Países como Israel e o Egipto sabem bem o que significa transformar desertos em terras aráveis e em cidades, porque se confrontam, ou confrontaram no passado, com o problema de um território cada vez mais exíguo para uma população sempre crescente (no caso do Egipto, são 100 milhões para uma faixa de território ao longo do Nilo, equivalente em área ao Alentejo, sendo que o resto, a ocidente e a oriente, é basicamente deserto). Outros países, como a Índia, não têm mais por onde crescer, e as populações camponesas, vítimas de secas intermináveis e do esgotamento dos solos, têm de escolher entre duas misérias, qual delas a pior: a dos campos mirrados e esgotados, ou a dos bairros insalubres e poluídos das cancerosas megalópoles.

Sim, está tudo muito bem com o conceito de soberania, os nacionalismos e a inviolabilidades das fronteiras, mas a verdade é que, perante circunstâncias extremas, é dever de todos os estados o de partilhar o “fardo” das migrações, porque, em última instância e para além de todas as mistificações, o planeta é de todos e a humanidade é uma. As responsabilidades devem ser partilhadas, e qualquer nacionalismo estrito é uma ideologia perniciosa, um artificialismo pseudo-histórico, que deve diluir-se perante a realidade nua da humanidade partilhada.

Não, migração massiva para a Lua ou para a Marte, embora seja uma possibilidade interessante (para alguns), não trará só por si uma solução para problemas que serão múltiplos e urgentes nas próximas décadas. Creio que, antes de nos lançarmos na dispendiosa tarefa de “terraformar” outros planetas para os tornar habitáveis para o ser humano, teremos de nos confrontar com maior urgência com a necessidade de “terraformar” a Terra, tão-só por uma questão de sobrevivência mais imediata. Quer dizer, aquilo que porventura sonhamos poder fazer na Lua ou em Marte, acabaremos por ter de o fazer cá muitas vezes e em muitos contextos. Afinal, porque não haveríamos?

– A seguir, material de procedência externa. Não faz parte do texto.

(** C6.  [isTagReachableByRemote] resolves to [true] exactly when some
    newline-separated line of the runner output is the remote's name, a
    slash, and anything after it, wherever the line stands in the
    output; so [true] for [origin] on the two branches [origin/main],
    [upstream/main] in either order, and [false] on [upstream/main]
    alone. *)
Theorem C6_isTagReachableByRemote_iff_line_of_remote
    (repository : Repository) (tag : string) (remote : IRemote)
    (r : IGitExecutionResult) :
  git (isTagReachableByRemote_args tag) (path repository)
    "isTagReachableByRemote" = resolve r ->
  exists b : bool,
    isTagReachableByRemote git repository tag remote = resolve b
    /\ (b = true <->
        exists line rest,
          isLineOf line (stdout r) /\ line = name remote ++ "/" ++ rest)
    /\ (name remote = "origin" ->
        stdout r = "origin/main" ++ lf ++ "upstream/main" ++ lf -> b = true)
    /\ (name remote = "origin" ->
        stdout r = "upstream/main" ++ lf -> b = false)
    /\ (name remote = "origin" ->
        stdout r = "upstream/main" ++ lf ++ "origin/main" ++ lf -> b = true).
Proof.
  intros H. rewrite (isTagReachableByRemote_resolves _ _ _ _ _ H).
  eexists; split; [reflexivity|]. split; [|split; [|split]].
  - rewrite Nat.ltb_lt. split.
    + intros Hlen.
      destruct (filter _ _) as [|line ls] eqn:E; [simpl in Hlen; lia|].
      assert (Hin : In line (line :: ls)) by now left.
      rewrite <- E in Hin. apply filter_In in Hin as [Hin Hp].
      apply startsWith_spec in Hp as [rest Hp].
      exists line, rest. split; [now apply In_split_LF_iff|].
      now rewrite Hp, append_assoc.
    + intros (line & rest & Hin%In_split_LF_iff & ->).
      assert (Hf : In (name remote ++ "/" ++ rest)
                     (filter (fun line => startsWith line (name remote ++ "/"))
                        (split LF (stdout r)))).
      { apply filter_In. split; [exact Hin|].
        rewrite <- append_assoc. apply startsWith_app. }
      destruct (filter _ _); [destruct Hf | simpl; lia].
  - intros -> ->. reflexivity.
  - intros -> ->. reflexivity.
  - intros -> ->. reflexivity.
Qed.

O grande desafio nas próximas décadas será menos o de viver em Marte, e mais o de viver na Terra. É curioso como toda a investigação que hoje empenhamos no domínio das viagens espaciais e na habitabilidade em ambientes extraterrestres poderá servir-nos um dia para melhorarmos as condições de habitabilidade na própria Terra. É que chegará talvez a altura em que o luxo não estará em pagar milhões para dar uma volta espacial, mas em viver uma vida humana a poucos metros do chão.

 

Ruben Azevedo é professor e membro do Ginásio de Educação Da Vinci – Campo de Ourique (Lisboa).

 

[1] O último máximo glaciar foi há 21.500 anos. Desde aí as temperaturas desceram globalmente cerca de 5º C (ver https://www.britannica.com/science/Last-Glacial-Maximum)
[2] O aumento da temperatura, como a sua redução, são sempre acompanhados por ciclos pontuais mais curtos de aquecimento e arrefecimento. Por isso, quando se diz que a temperatura aumentará inexoravelmente, significa no ciclo longo, o que não quer dizer que não haja curtos períodos de arrefecimento (as chamadas “pequenas idades do gelo”, por ex.).